The news that HS2 Ltd has overshot its allocated budget of £101 million by £87 million suggests that maybe now would be a good time to apply the ‘no blank cheque’ test to the project. It is, of course, the taxpayer who is funding this significant overspending arising from consultants’ contracts for the first phase of the high-speed line.
The lack of concern on the part of HS2 Ltd is remarkable. Claiming that the scheme is remaining within budget only has meaning if set against what you are getting for the money. Over-shooting so comprehensively on consultants’ fees does not indicate the company is running a tight ship, or train, to be more accurate.
The claim that that HS2 Ltd has procured professional contractors’ services to produce a scheme that has an exemplary approach to environmental mitigation will surprise many, not least the Environmental Audit Select Committee. A more recognisable assessment would be to point to an abject failure so far to engage effectively with those communities that will be devastated by HS2.

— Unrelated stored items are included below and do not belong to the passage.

Definition wake (p : SenderPc M) : SenderPc M := match p with SParked m => SNotified m | p => p end.
Definition is_parked (p : SenderPc M) : bool := match p with SParked _ => true | _ => false end.
Definition notify_all c : Chan M := set_senders (wake <$> senders c) c.

(** One of the waiting senders, if there is any: the [j]-th one or else the
    first one found. *)
Definition pick (j : nat) (l : list (SenderPc M)) : option nat :=
  match l !! j with
  | Some (SParked _) => Some j
  | _ => fst <$> list_find (fun p => is_parked p = true) l
  end.
Definition notify_one (j : nat) c : Chan M :=
  match pick j (senders c) with Some i => set_senders (alter wake i (senders c)) c | None => c end.

(** ** Sending and receiving *)
Definition sender_step (i : nat) (p : SenderPc M) c : Chan M :=
  let goto p c := set_senders (<[i := p]> (senders c)) c in
  match p with
  | SStart m | SParked m | SNotified m =>
      if closed c then goto SErr c
      else if full c then goto (SParked m) c
      else goto SPushed (push m c)
  | SPushed => goto SSignalled (notify_receiver c)
  | SSignalled => goto SOk (add_count 1 c)
  | SOk | SErr | SCancelled => c
  end.

(** The future of [send] is dropped before its message is pushed. *)
Definition cancel_send (i j : nat) c : Chan M :=
  let c' := set_senders (<[i := SCancelled]> (senders c)) c in
  match senders c !! i with
  | Some (SStart _) | Some (SParked _) => c'
  | Some (SNotified _) => notify_one j c'
  | _ => c
  end.

Definition receiver_step (j : nat) c : Chan M :=
  match receiver c with
  | RStart | RParked | RNotified =>
      match queue c with
      | m :: q => set_receiver (RGot m) (pop q c)
      | [] => if closed c then set_receiver RErr c else set_receiver RParked c
      end
  | RGot m => set_receiver (RCall m) (add_count (-1) c)
  | RCall m => set_receiver RDrop (call m c)
  | RDrop => set_receiver RSignal c
  | RSignal => set_receiver RAwait (notify_one j c)
  | RAwait => set_receiver RStart c
  | RErr | RGone => c
  end.

(** The receiver can be closed between two calls of [recv]; it is dropped then or
    while a future waits. *)
Definition can_close (r : ReceiverPc M) : bool := match r with RStart | RErr => true | _ => false end.
Definition can_drop (r : ReceiverPc M) : bool :=
  match r with RStart | RParked | RNotified | RAwait | RErr => true | _ => false end.

Definition close_sender c : Chan M := set_closers (closers c ++ [CNotify]) (set_closed c).
Definition close_receiver c : Chan M :=
  if can_close (receiver c) && negb (closed c) then set_closers (closers c ++ [CNotifyAll]) (set_closed c) else c.
Definition drop_receiver c : Chan M :=
  if can_drop (receiver c) then set_closers (closers c ++ [CNotifyAll]) (set_receiver RGone (set_closed c)) else c.
(** The rest of these three, once the queue is closed. *)
Definition closer_step (i : nat) c : Chan M :=
  match closers c !! i with
  | Some CNotify => set_closers (<[i := CNotifyAll]> (closers c)) (notify_receiver c)
  | Some CNotifyAll => set_closers (<[i := CDone]> (closers c)) (notify_all c)
  | _ => c
  end.

Definition step (a : Action M) c : Chan M :=
  match a with
  | ASend m => set_senders (senders c ++ [SStart m]) c
  | ASender i => match senders c !! i with Some p => sender_step i p c | None => c end
  | ACancel i j => cancel_send i j c
  | AReceiver j => receiver_step j c
  | ACloseSender => close_sender c
  | ACloseReceiver => close_receiver c
  | ADropReceiver => drop_receiver c
  | ACloser i => closer_step i c
  end.

Fixpoint run (sched : list (Action M)) c : Chan M :=
  match sched with [] => c | a :: sched => run sched (step a c) end.
End Defs.

(** ** Invariant *)
Section Facts.
Context {M : Type}.
Implicit Types c : Chan M.

Definition notified (p : SenderPc M) : Z := match p with SNotified _ => 1 | _ => 0 end.
Definition uncounted (p : SenderPc M) : Z := match p with SPushed | SSignalled => 1 | _ => 0 end.
Definition signalling (r : ReceiverPc M) : Z := match r with RSignal => 1 | _ => 0 end.
Definition got (r : ReceiverPc M) : Z := match r with RGot _ => 1 | _ => 0 end.
Definition in_hand (r : ReceiverPc M) : list M := match r with RGot m | RCall m => [m] | _ => [] end.
Definition parked c : Prop := exists i m, senders c !! i = Some (SParked m).
Definition closing c : Prop := CNotify ∈ closers c \/ CNotifyAll ∈ closers c.
Definition free_slots c : Z := Z.of_nat (capacity c) - Z.of_nat (length (queue c) + borrowed (receiver c)).

Record inv c : Prop := {
  inv_capacity : 0 <= free_slots c;
  inv_closed : closed c = true -> closing c \/ ~ parked c;
  inv_free : closed c = false -> parked c -> free_slots c <= zsum notified (senders c) + signalling (receiver c);
  inv_receiver : receiver c = RParked -> (queue c = [] /\ closed c = false) \/ SPushed ∈ senders c \/ CNotify ∈ closers c;
  inv_count : msg_count c = Z.of_nat (length (queue c)) + got (receiver c) - zsum uncounted (senders c);
  inv_fifo : accepted c = executed c ++ in_hand (receiver c) ++ queue c }.

Lemma full_spec c : full c = false <-> 0 < free_slots c.
Proof. unfold full, free_slots. rewrite Nat.leb_gt. lia. Qed.

Lemma parked_insert c c' i p : parked c' -> senders c' = <[i := p]> (senders c) -> is_parked p = false -> parked c.
Proof.
  intros (j & m & Hj) Hs Hp. rewrite Hs in Hj. apply list_lookup_insert_Some in Hj as [(_ & -> & _)|[_ Hj]]; [done|].
  by exists j, m.
Qed.

(** The parts of a state after one sender has moved. *)
Ltac open_inv Hp := split; cbn [capacity queue closed senders receiver closers msg_count accepted executed
  set_senders set_receiver set_closers set_closed add_count push pop call]; rewrite ?(zsum_insert _ _ _ _ _ Hp);
  cbn [notified uncounted signalling got in_hand].

(** A sender checks the queue. *)
Lemma poll_inv c i p m : inv c -> senders c !! i = Some p -> uncounted p = 0 -> p <> SPushed ->
  p = SStart m \/ p = SParked m \/ p = SNotified m -> inv (sender_step i p c).
Proof.
  intros [Hcap Hcl Hfree Hrecv Hcnt Hfifo] Hp Hu Hnp Hor.
  assert (sender_step i p c = if closed c then set_senders (<[i := SErr]> (senders c)) c
    else if full c then set_senders (<[i := SParked m]> (senders c)) c
    else set_senders (<[i := SPushed]> (senders c)) (push m c)) as -> by (destruct Hor as [-> | [-> | ->]]; done).
  assert (0 <= notified p <= 1) as Hn by (destruct p; cbn; lia).
  destruct (closed c) eqn:Ec; [|destruct (full c) eqn:Ef].
  - open_inv Hp; rewrite ?Hu; [done| |congruence| |lia|done].
    + intros _. destruct (Hcl eq_refl) as [|Hnp']; [by left|right]. intros Hpk. apply Hnp'.
      exact (parked_insert c _ i SErr Hpk eq_refl eq_refl).
    + intros Hr. destruct (Hrecv Hr) as [[? ?]|[?|?]]; [done| |auto]. right. left. by eapply elem_insert_ne.
  - assert (free_slots c = 0) as H0.
    { apply not_false_iff_true in Ef. rewrite full_spec in Ef. lia. }
    assert (0 <= zsum notified (<[i := SParked m]> (senders c))) as Hz by (apply zsum_nonneg; intros []; cbn; lia).
    rewrite (zsum_insert _ _ _ _ _ Hp) in Hz. cbn [notified] in Hz.
    assert (0 <= signalling (receiver c)) by (destruct (receiver c); cbn; lia).
    open_inv Hp; rewrite ?Hu; [done|congruence| | |lia|done].
    + intros _ _. change (free_slots (set_senders (<[i := SParked m]> (senders c)) c)) with (free_slots c). lia.
    + intros Hr. destruct (Hrecv Hr) as [[? ?]|[?|?]]; [by left| |auto]. right. left. by eapply elem_insert_ne.
  - apply full_spec in Ef. open_inv Hp; rewrite ?Hu.
    + unfold free_slots in *. cbn. rewrite length_app. cbn. lia.
    + congruence.
    + intros _ Hpk. assert (parked c) as Hpk' by (exact (parked_insert c _ i SPushed Hpk eq_refl eq_refl)). specialize (Hfree eq_refl Hpk').
      unfold free_slots in *. cbn. rewrite length_app. cbn. lia.
    + intros Hr. right. left. apply (list_elem_of_lookup_2 _ i). apply list_lookup_insert_eq. by eapply lookup_lt_Some.
    + rewrite length_app. cbn. lia.
    + rewrite Hfifo, <- !app_assoc. done.
Qed.

(** The receiver is notified. *)
Lemma pushed_inv c i : inv c -> senders c !! i = Some SPushed -> inv (sender_step i SPushed c).
Proof.
  intros [Hcap Hcl Hfree Hrecv Hcnt Hfifo] Hp. cbn [sender_step]. unfold notify_receiver.
  assert (forall r, borrowed r = borrowed (receiver c) -> got r = got (receiver c) -> signalling r = signalling (receiver c) ->
    in_hand r = in_hand (receiver c) -> r <> RParked ->
    inv (set_senders (<[i := SSignalled]> (senders c)) (set_receiver r c))) as H.
  { intros r Hb Hg Hs Hh Hr. open_inv Hp; rewrite ?Hg, ?Hs, ?Hh; [| | |done| |done].
    - unfold free_slots in *. cbn. rewrite Hb. lia.
    - intros Hc. destruct (Hcl Hc) as [|Hnp']; [by left|right]. intros Hpk. apply Hnp'. exact (parked_insert c _ i SSignalled Hpk eq_refl eq_refl).
    - intros Hc Hpk. assert (parked c) as Hpk' by (exact (parked_insert c _ i SSignalled Hpk eq_refl eq_refl)). specialize (Hfree Hc Hpk').
      unfold free_slots in *. cbn. rewrite Hb. lia.
    - lia. }
  destruct (receiver c) eqn:Er; try (rewrite <- Er in H; specialize (H (receiver c) eq_refl eq_refl eq_refl eq_refl); rewrite Er in H; 
    destruct c; cbn in *; subst; by apply H).
  by apply H.
Qed.

Lemma signalled_inv c i : inv c -> senders c !! i = Some SSignalled -> inv (sender_step i SSignalled c).
Proof.
  intros [Hcap Hcl Hfree Hrecv Hcnt Hfifo] Hp. cbn [sender_step]. open_inv Hp; [done| | | |lia|done].
  - intros Hc. destruct (Hcl Hc) as [|Hnp']; [by left|right]. intros Hpk. apply Hnp'. exact (parked_insert c _ i SOk Hpk eq_refl eq_refl).
  - intros Hc Hpk. assert (parked c) as Hpk' by (exact (parked_insert c _ i SOk Hpk eq_refl eq_refl)). specialize (Hfree Hc Hpk').
    unfold free_slots in *. cbn. lia.
  - intros Hr. destruct (Hrecv Hr) as [?|[?|?]]; [by left| |auto]. right. left. by eapply elem_insert_ne.
Qed.

Lemma sender_inv c i p : inv c -> senders c !! i = Some p -> inv (sender_step i p c).
Proof.
  intros Hi Hp. destruct p as [m|m|m| | | | |]; [eapply (poll_inv c i _ m); auto; done..|by apply pushed_inv|by apply signalled_inv|done|done|done].
Qed.

(** ** The receiver *)
Lemma pick_parked j (l : list (SenderPc M)) : (exists i m, l !! i = Some (SParked m)) ->
  exists i m, pick j l = Some i /\ l !! i = Some (SParked m).
Proof.
  intros (i & m & Hi). unfold pick.
  assert (exists i m, fst <$> list_find (fun p => is_parked p = true) l = Some i /\ l !! i = Some (SParked m)) as Hf.
  { destruct (list_find_elem_of (fun p => is_parked p = true) l (SParked m)) as [[k p] Hk]; [by eapply list_elem_of_lookup_2|done|].
    rewrite Hk. apply list_find_Some in Hk as (Hk & Hp & _). destruct p as [|m'| | | | | |]; try done. by exists k, m'. }
  destruct (l !! j) as [[]|] eqn:Ej; try done. by exists j, msg.
Qed.

Lemma alter_wake (l : list (SenderPc M)) i m : l !! i = Some (SParked m) -> alter wake i l = <[i := SNotified m]> l.
Proof.
  intros Hi. apply list_eq. intros j. destruct (decide (i = j)) as [->|Hne].
  - rewrite list_lookup_alter_eq, Hi, list_lookup_insert_eq; [done|by eapply lookup_lt_Some].
  - by rewrite list_lookup_alter_ne, list_lookup_insert_ne.
Qed.

(** One of the senders that wait is notified, if there is any. *)
Lemma notify_one_cases j c : (~ parked c /\ notify_one j c = c) \/
  parked c /\ exists i m, senders c !! i = Some (SParked m) /\ notify_one j c = set_senders (<[i := SNotified m]> (senders c)) c.
Proof.
  destruct (decide (Exists (fun p => is_parked p = true) (senders c))) as [Hex|Hnex].
  - right. assert (parked c) as Hpk.
    { apply Exists_exists in Hex as (p & Hp & Hpp). apply list_elem_of_lookup in Hp as [k Hk].
      destruct p as [|m| | | | | |]; try done. by exists k, m. }
    split; [done|]. destruct (pick_parked j (senders c) Hpk) as (i & m & Hpick & Hi). exists i, m. split; [done|].
    unfold notify_one. by rewrite Hpick, (alter_wake _ i m Hi).
  - left. assert (~ parked c) as Hn.
    { intros (k & m & Hk). apply Hnex. apply Exists_exists. exists (SParked m). split; [by eapply list_elem_of_lookup_2|done]. }
    split; [done|]. unfold notify_one, pick.
    assert (list_find (fun p => is_parked p = true) (senders c) = None) as ->.
    { apply list_find_None. apply Forall_forall. intros p Hp Hpk. apply Hnex, Exists_exists. by exists p. }
    destruct (senders c !! j) as [[]|] eqn:Ej; try done. exfalso. apply Hn. by exists j, msg.
Qed.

If, three years away from the first shovel being turned with purpose there is little evidence that a grip is being kept on finances, what hope for the future? With one of the parties backing HS2 on the basis of there being ‘no blank cheque’, the obvious question is to ask exactly what does it take to trigger such a review? Given HS2′s voracious appetite for taxpayers’ money, getting an answer can’t come soon enough.